(** * The session and signaling relay of backend/src/api/websocket.py

    A shallow embedding of the WebSocket relay: the two process-wide
    dictionaries [active_connections] and [chat_messages], the three
    SQLAlchemy tables the handlers read and write, and every handler of
    the module, written in a small task monad whose constructors keep the
    suspension points ([await] on the database and on the next inbound
    frame) apart from the code that runs between them. *)

From Stdlib Require Import String List Bool Arith ZArith Lia.
Import ListNotations.
Open Scope string_scope.
Set Warnings "-register-all".

(** ** Python values *)

(** What [json.loads] yields, and what [send_json] serialises. *)
Inductive Json : Type :=
| JNull
| JBool (b : bool)
| JNum (n : Z)
| JStr (s : string)
| JArr (items : list Json)
| JObj (fields : list (string * Json)).

(** Python truthiness ([if not x]). *)
Definition truthy (j : Json) : bool :=
  match j with
  | JNull => false
  | JBool b => b
  | JNum n => negb (n =? 0)%Z
  | JStr s => negb (s =? "")
  | JArr items => match items with [] => false | _ => true end
  | JObj fields => match fields with [] => false | _ => true end
  end.

(** [x == "literal"] for a value that came out of a message. *)
Definition json_is_str (j : Json) (s : string) : bool :=
  match j with
  | JStr s' => s' =? s
  | _ => false
  end.

(** Lists and dicts are unhashable: using one as a dictionary key raises. *)
Definition hashable (j : Json) : bool :=
  match j with
  | JArr _ | JObj _ => false
  | _ => true
  end.

(** ** Insertion-ordered dictionaries with string keys *)

Definition PyDict (V : Type) : Type := list (string * V).

Fixpoint dict_get {V} (k : string) (d : PyDict V) : option V :=
  match d with
  | [] => None
  | (k', v) :: d' => if k =? k' then Some v else dict_get k d'
  end.

Definition dict_mem {V} (k : string) (d : PyDict V) : bool :=
  match dict_get k d with Some _ => true | None => false end.

(** [d[k] = v]: an existing key keeps its position, a new one goes last. *)
Fixpoint dict_set {V} (k : string) (v : V) (d : PyDict V) : PyDict V :=
  match d with
  | [] => [(k, v)]
  | (k', v') :: d' =>
      if k =? k' then (k, v) :: d' else (k', v') :: dict_set k v d'
  end.

(** [d.pop(k, None)]. *)
Definition dict_pop {V} (k : string) (d : PyDict V) : PyDict V :=
  filter (fun kv => negb (k =? fst kv)) d.

Definition dict_keys {V} (d : PyDict V) : list string := map fst d.

(** Keys of a dictionary are pairwise distinct. *)
Definition dict_wf {V} (d : PyDict V) : Prop := NoDup (dict_keys d).

(** [message.get(key)] and [message.get(key, default)]. *)
Definition get_or (key : string) (default : Json) (fields : PyDict Json) : Json :=
  match dict_get key fields with Some v => v | None => default end.

(** ** src/core/schemas.py: WSMessageType *)

Module WSMessageType.
Definition JOIN := "join".
Definition LEAVE := "leave".
Definition OFFER := "offer".
Definition ANSWER := "answer".
Definition ICE_CANDIDATE := "ice-candidate".
Definition USER_JOINED := "user-joined".
Definition USER_LEFT := "user-left".
Definition PARTICIPANTS_UPDATE := "participants-update".
Definition AUDIO_TOGGLE := "audio-toggle".
Definition VIDEO_TOGGLE := "video-toggle".
Definition SCREEN_SHARE_START := "screen-share-start".
Definition SCREEN_SHARE_STOP := "screen-share-stop".
Definition CHAT_MESSAGE := "chat-message".
Definition CHAT_HISTORY := "chat-history".
End WSMessageType.

(** ** src/db/models.py *)

Record Meeting : Type := mkMeeting {
  meeting_id_of : nat;
  meeting_code_of : string
}.

Record Participant : Type := mkParticipant {
  p_id : nat;
  p_meeting_id : nat;
  p_client_id : string;
  p_display_name : Json;
  p_ip_address : option string;
  p_user_agent : string;
  p_left_at : option string;
  p_is_active : bool;
  p_is_host : bool;
  p_audio_enabled : Json;
  p_video_enabled : Json;
  p_screen_sharing : Json
}.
-=-=-=-=-
▶ **Assignment**:
In the records above, each line with the string "JObj" should be copied.

▶ **Response to this task**:
| JObj (fields : list (string * Json)).
  | JObj fields => match fields with [] => false | _ => true end
  | JArr _ | JObj _ => false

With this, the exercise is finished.